● INPUT DATA:
(* ===== verification/MrJob.v ===== *)
(** * MrJob: a MapReduce job, step by step

    The worker processes of [src/src/mr/worker.go] with the coordinator of
    [src/src/mr/coordinator.go].  [work] is the next step of the loop of
    [Worker]: a call to the coordinator, a file that is created, a pair or a line
    that is written, a file that is read.  Workers take their steps in any order,
    may be killed between two steps and started at any time; the main program
    polls the coordinator with [Done].

    Files are lists of bytes that all processes see.  [os.Create] empties a file
    without a new one taking its place, and a process goes on writing where its
    last write ended, whatever others did to the file.  The calls of [net/rpc] and
    the operations on files may fail, as the step says. *)
From stdpp Require Import base list list_numbers gmap strings option.
From Stdlib Require Import ZArith Lia.
From Stdlib Require Import Strings.Byte.
From S2P Require Import Prelude MrCoordinator MrWorker.
#[local] Open Scope Z_scope.
#[local] Open Scope string_scope.
#[local] Open Scope list_scope.

(** What becomes of a call: the coordinator answers; it handles the call but the
    answer is lost; it does not handle the call; nobody listens. *)
Inductive CallOutcome := Served | ReplyLost | Refused | NoDial.

(** [call] ends the process with [log.Fatal] if it cannot dial: [None]. *)
Definition CallRequestTask (now : Z) (o : CallOutcome) (c : Coordinator)
    : Coordinator * option RequestTaskResponse :=
  match o with
  | Served => let '(c, reply) := RequestTask now zeroResponse c in (c, Some reply)
  | ReplyLost => (fst (RequestTask now zeroResponse c), Some (set_TaskType "done" zeroResponse))
  | Refused => (c, Some (set_TaskType "done" zeroResponse))
  | NoDial => (c, None)
  end.

(** The worker does not look at the reply, nor whether there was one; the
    boolean says that the process goes on. *)
Definition CallTaskDone (taskType : string) (taskNumber : Z) (o : CallOutcome) (c : Coordinator)
    : Coordinator * bool :=
  match o with
  | Served | ReplyLost => (fst (TaskDone (mkTaskDoneArgs taskType taskNumber) c), true)
  | Refused => (c, true)
  | NoDial => (c, false)
  end.

(** A write at an offset; what lies between the end and the offset is zero. *)
Definition write_at (off : nat) (data file : bytes) : bytes :=
  take off file ++ replicate (off - length file) Byte.x00 ++ data ++ drop (off + length data) file.

(** Where a worker is in its loop.  The offsets are those of its open files. *)
Inductive Proc :=
  | Asking
  | Creating (X : Z) (nReduce i : nat) (kva : list KeyValue) (offs : gmap Z nat)
  | Encoding (X : Z) (nReduce : nat) (kva : list KeyValue) (offs : gmap Z nat)
  | Reading (tn : Z) (numMapTasks i : nat) (intermediate : list KeyValue)
  | CreatingOut (tn : Z) (lines : list string)
  | Writing (tn : Z) (lines : list string) (off : nat)
  | Reporting (taskType : string) (tn : Z)
  | Exited.

Record Job := mkJob {
  coord : Coordinator;
  store : Store;                 (* the file mr-X-i.txt is at (X, i) *)
  outs : gmap Z bytes;           (* the file mr-out-tn is at tn *)
  workers : list Proc
}.

#[export] Instance Upd_coord : Upd coord := λ v j, mkJob v (store j) (outs j) (workers j).
#[export] Instance Upd_store : Upd store := λ v j, mkJob (coord j) v (outs j) (workers j).
#[export] Instance Upd_outs : Upd outs := λ v j, mkJob (coord j) (store j) v (workers j).
#[export] Instance Upd_workers : Upd workers := λ v j, mkJob (coord j) (store j) (outs j) v.

Section MrJob.
Context `{JsonCodec} `{Sorter}.
Variable mapf : string → string → list KeyValue.
Variable reducef : string → list string → string.
Variable inputs : gmap string string.     (* the input files *)
Implicit Types (p : Proc) (j : Job).

(** [None] is fatal. *)
Definition performMap (filename : string) : option (list KeyValue) :=
  content ← inputs !! filename;
  Some (mapf filename content).

Definition take_task (response : RequestTaskResponse) : Proc :=
  if decide (rt_TaskType response = "done") then Exited
  else if decide (rt_TaskType response = "map") then
    match performMap (rt_Filename response) with
    | Some kva => Creating (rt_TaskNumber response) (Z.to_nat (rt_N response)) 0 kva ∅
    | None => Exited
    end
  else if decide (rt_TaskType response = "reduce") then
    Reading (rt_TaskNumber response) (Z.to_nat (rt_N response)) 0 []
  else Asking.

(** The next step.  [io] says whether the operation on a file succeeds; the error
    of [storeIntermediate] is dropped by [Worker], a failed [Fprintf] is not
    noticed, the other failures are fatal. *)
Definition work (now : Z) (o : CallOutcome) (io : bool) p j : Proc * Job :=
  match p with
  | Asking =>
      let '(c, response) := CallRequestTask now o (coord j) in
      (match response with Some r => take_task r | None => Exited end, j <| coord := c |>)
  | Creating X n i kva offs =>
      if decide (i < n)%nat then
        if io then
          (Creating X n (S i) kva (<[Z.of_nat i := 0%nat]> offs),
           j <| store := <[(X, Z.of_nat i) := []]> (store j) |>)
        else (Reporting "map" X, j)
      else (Encoding X n kva offs, j)
  | Encoding X n [] offs => (Reporting "map" X, j)
  | Encoding X n (kv :: kva) offs =>
      if decide (n = 0%nat) then (Exited, j)
      else
        let partition := Z.rem (ihash (Key kv)) (Z.of_nat n) in
        match offs !! partition, store j !! (X, partition) with
        | Some off, Some file =>
            if io then
              (Encoding X n kva (<[partition := (off + length (json_encode kv))%nat]> offs),
               j <| store := <[(X, partition) := write_at off (json_encode kv) file]> (store j) |>)
            else (Reporting "map" X, j)
        | _, _ => (Exited, j)
        end
  | Reading tn numMapTasks i intermediate =>
      if decide (i < numMapTasks)%nat then
        match store j !! (Z.of_nat i, tn) with
        | Some file =>
            if io then (Reading tn numMapTasks (S i) (intermediate ++ decode_all (S (length file)) file), j)
            else (Exited, j)
        | None => (Exited, j)
        end
      else (CreatingOut tn (performReduce (sort_ByKey intermediate) reducef), j)
  | CreatingOut tn lines =>
      if io then (Writing tn lines 0, j <| outs := <[tn := []]> (outs j) |>) else (Exited, j)
  | Writing tn [] off => (Reporting "reduce" tn, j)
  | Writing tn (line :: lines) off =>
      let data := String.list_byte_of_string line in
      match outs j !! tn with
      | Some file =>
          if io then (Writing tn lines (off + length data), j <| outs := <[tn := write_at off data file]> (outs j) |>)
          else (Writing tn lines off, j)
      | None => (Exited, j)
      end
  | Reporting taskType tn =>
      let '(c, alive) := CallTaskDone taskType tn o (coord j) in
      (if alive then Asking else Exited, j <| coord := c |>)
  | Exited => (Exited, j)
  end.

(** What happens in a job: worker [w] takes a step, is killed, a worker starts,
    the main program polls. *)
Inductive JobEvent :=
  | Work (w : nat) (now : Z) (o : CallOutcome) (io : bool)
  | KillWorker (w : nat)
  | Launch
  | Poll (now : Z).

Definition job_exec (e : JobEvent) j : Job :=
  match e with
  | Work w now o io =>
      match workers j !! w with
      | Some p => let '(p, j) := work now o io p j in j <| workers := <[w := p]> (workers j) |>
      | None => j
      end
  | KillWorker w => j <| workers := alter (λ _, Exited) w (workers j) |>
  | Launch => j <| workers := workers j ++ [Asking] |>
  | Poll now => j <| coord := fst (Done now (coord j)) |>
  end.

Definition job_run (es : list JobEvent) j : Job := foldl (flip job_exec) j es.

(** A job starts among files left by others. *)
Definition new_job (files : list string) (nReduce : nat) (fs : Store) (os : gmap Z bytes) : Job :=
  mkJob (MakeCoordinator files nReduce) fs os [].
End MrJob.
(** After a poll late enough a request is answered with a task. *)
Lemma late_request (t0 : Z) j :
  job_ok j → files ≠ [] → snd (Done 0 (coord j)) = false →
  ∃ now p k, t0 <= now ∧ gives now (fst (Done now (coord j))) p k.
Proof.
  intros Hj Hf Hd. destruct (v_events _ Hj) as (es & He & _). rewrite Done_cases in Hd. cbn [snd] in Hd.
  assert (∃ p, phase_of (coord j) = Some p) as [p Hp].
  { unfold phase_of. destruct (mapDone (coord j)), (reduceDone (coord j)); try done; by eexists. }
  destruct (phase_open es _ p Hf He Hp) as (k & t & Hk & Hs). destruct (all_overdue t0 (tasks p (coord j))) as (now & Hle & Hnow).
  exists now, p. pose proof (RequestTask_cases now (fst (Done now (coord j)))) as Hc. rewrite phase_of_poll, Hp in Hc.
  destruct Hc as [(k' & t' & _ & Hr)|[Hall _]]; [exists k'; split; [done|]; unfold gives; by rewrite Hr|]. exfalso.
  rewrite Done_cases, Hp in Hall. cbn [fst] in Hall. rewrite tasks_set in Hall.
  assert (Forall (λ t, status t ≠ Unassigned) (updateTasks now (tasks p (coord j)))) as Hall' by (by destruct p).
  unfold updateTasks in Hall'. rewrite Forall_fmap in Hall'. pose proof (proj1 (Forall_lookup _ _) Hall' _ _ Hk) as Hu. cbn in Hu.
  specialize (Hnow t ltac:(by eapply list_elem_of_lookup_2)). case_decide as Ha; cbn in Hu; [done|].
  destruct (status t) eqn:Est; [done| |done]. apply Ha. split; [done|lia].
Qed.

Lemma take_holds now j p k :
  job_ok j → gives now (coord j) p k → holds p k (take_task mapf inputs (snd (RequestTask now zeroResponse (coord j)))).
Proof.
  intros Hj [Hty Hn]. destruct (v_sizes _ Hj) as (Hfn & _ & _). pose proof (RequestTask_cases now (coord j)) as Hc.
  destruct (phase_of (coord j)) as [p'|]; [|rewrite Hc in Hty; by destruct p].
  destruct Hc as [(k' & t & (Hk & Hu & _) & Hr)|[_ Hr]]; rewrite Hr in Hty, Hn |- *; cbn in Hty, Hn; [|by destruct p].
  apply type_name_inj in Hty as ->. unfold take_task. destruct p; cbn; cbn in Hk; [|done].
  assert (files !! k' = Some (filename t)) as Hf by (rewrite <- Hfn, list_lookup_fmap, Hk; done).
  destruct (pairs_lookup k' _ Hf) as (content & Hin & _). unfold performMap. rewrite Hin. by cbn.
Qed.

(** One more task gets complete. *)
Lemma next_task w (t0 : Z) j :
  job_reach j → alone w Asking j → files ≠ [] → snd (Done 0 (coord j)) = false →
  ∃ es p k, (∃ t1 : Z, t0 <= t1 ∧ ∀ es', only_worker w t1 es' → only_worker w t0 (es ++ es')) ∧
    timely_run es j ∧ alone w Asking (job_run es j) ∧ open p k (coord j) ∧ closed p k (coord (job_run es j)).
Proof.
  intros Hj Ha Hf Hd. pose proof (job_reach_ok _ Hj) as Hok. destruct (late_request t0 j Hok Hf Hd) as (now & p & k & Hle & Hg).
  set (j1 := job_exec (Poll now) j). assert (job_reach j1) as Hj1 by (by apply job_step).
  assert (alone w Asking j1) as Ha1 by done. assert (gives now (coord j1) p k) as Hg1 by done.
  destruct (alone_exec w now Served Asking j1 Ha1) as [Hx Ha2]. set (j2 := job_exec (Work w now Served true) j1) in *.
  assert (job_reach j2) as Hj2 by (apply job_step; [done|by eapply alone_timely]).
  assert (holds p k (work now Served true Asking j1).1) as Hh.
  { pose proof (take_holds now j1 p k (job_reach_ok _ Hj1) Hg1) as Hh. cbn [MrJob.work CallRequestTask].
    by destruct (RequestTask now zeroResponse (coord j1)). }
  destruct (finish_task w now _ p k j2 Hj2 Ha2 Hh) as (m & Hes & Ha3). set (es := replicate m _) in *.
  assert (job_reach (job_run es j2)) as Hj3 by (by apply job_run_reach).
  destruct (report_task w now p k _ Hj3 Ha3) as (Ht4 & Ha4 & Hc4).
  exists (Poll now :: Work w now Served true :: es ++ [Work w now Served true]), p, k.
  split.
  { exists now. split; [done|]. intros es' Hes'. cbn. apply only_poll; [done|]. apply only_work; [done|].
    rewrite <- app_assoc. apply only_worker_works. by apply only_work. }
  split.
  { split; [done|]. split; [by eapply alone_timely|]. apply timely_run_app. split; [exact Hes|]. by split. }
  change (job_run (Poll now :: Work w now Served true :: es ++ [Work w now Served true]) j)
    with (job_run (es ++ [Work w now Served true]) j2). rewrite job_run_app. split; [exact Ha4|]. split; [|exact Hc4].
  apply gives_open in Hg. destruct Hg as (t & Ht & Hs). pose proof (evolves_poll now (coord j)) as Hev.
  assert (k < length (tasks p (coord j)))%nat as Hlt.
  { apply lookup_lt_Some in Ht. rewrite Done_cases in Ht. cbn [fst] in Ht. destruct (phase_of (coord j)) as [p'|]; [|done].
    rewrite tasks_set in Ht. destruct p, p'; try done; unfold updateTasks in Ht; by rewrite length_fmap in Ht. }
  destruct (lookup_lt_is_Some_2 _ _ Hlt) as [t2 Ht0]. exists t2. split; [done|]. intros Hc0.
  destruct (e_closed _ _ _ Hev p k) as (t1 & Ht1 & Hs1); [by exists t2|]. rewrite Ht in Ht1. by injection Ht1 as <-.
Qed.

● PROBLEM TO WORK ON: Scan the records above for the string "Hnow", then report every line that contains it.

● ANSWER TO THE EXERCISE:
  destruct (phase_open es _ p Hf He Hp) as (k & t & Hk & Hs). destruct (all_overdue t0 (tasks p (coord j))) as (now & Hle & Hnow).
  specialize (Hnow t ltac:(by eapply list_elem_of_lookup_2)). case_decide as Ha; cbn in Hu; [done|].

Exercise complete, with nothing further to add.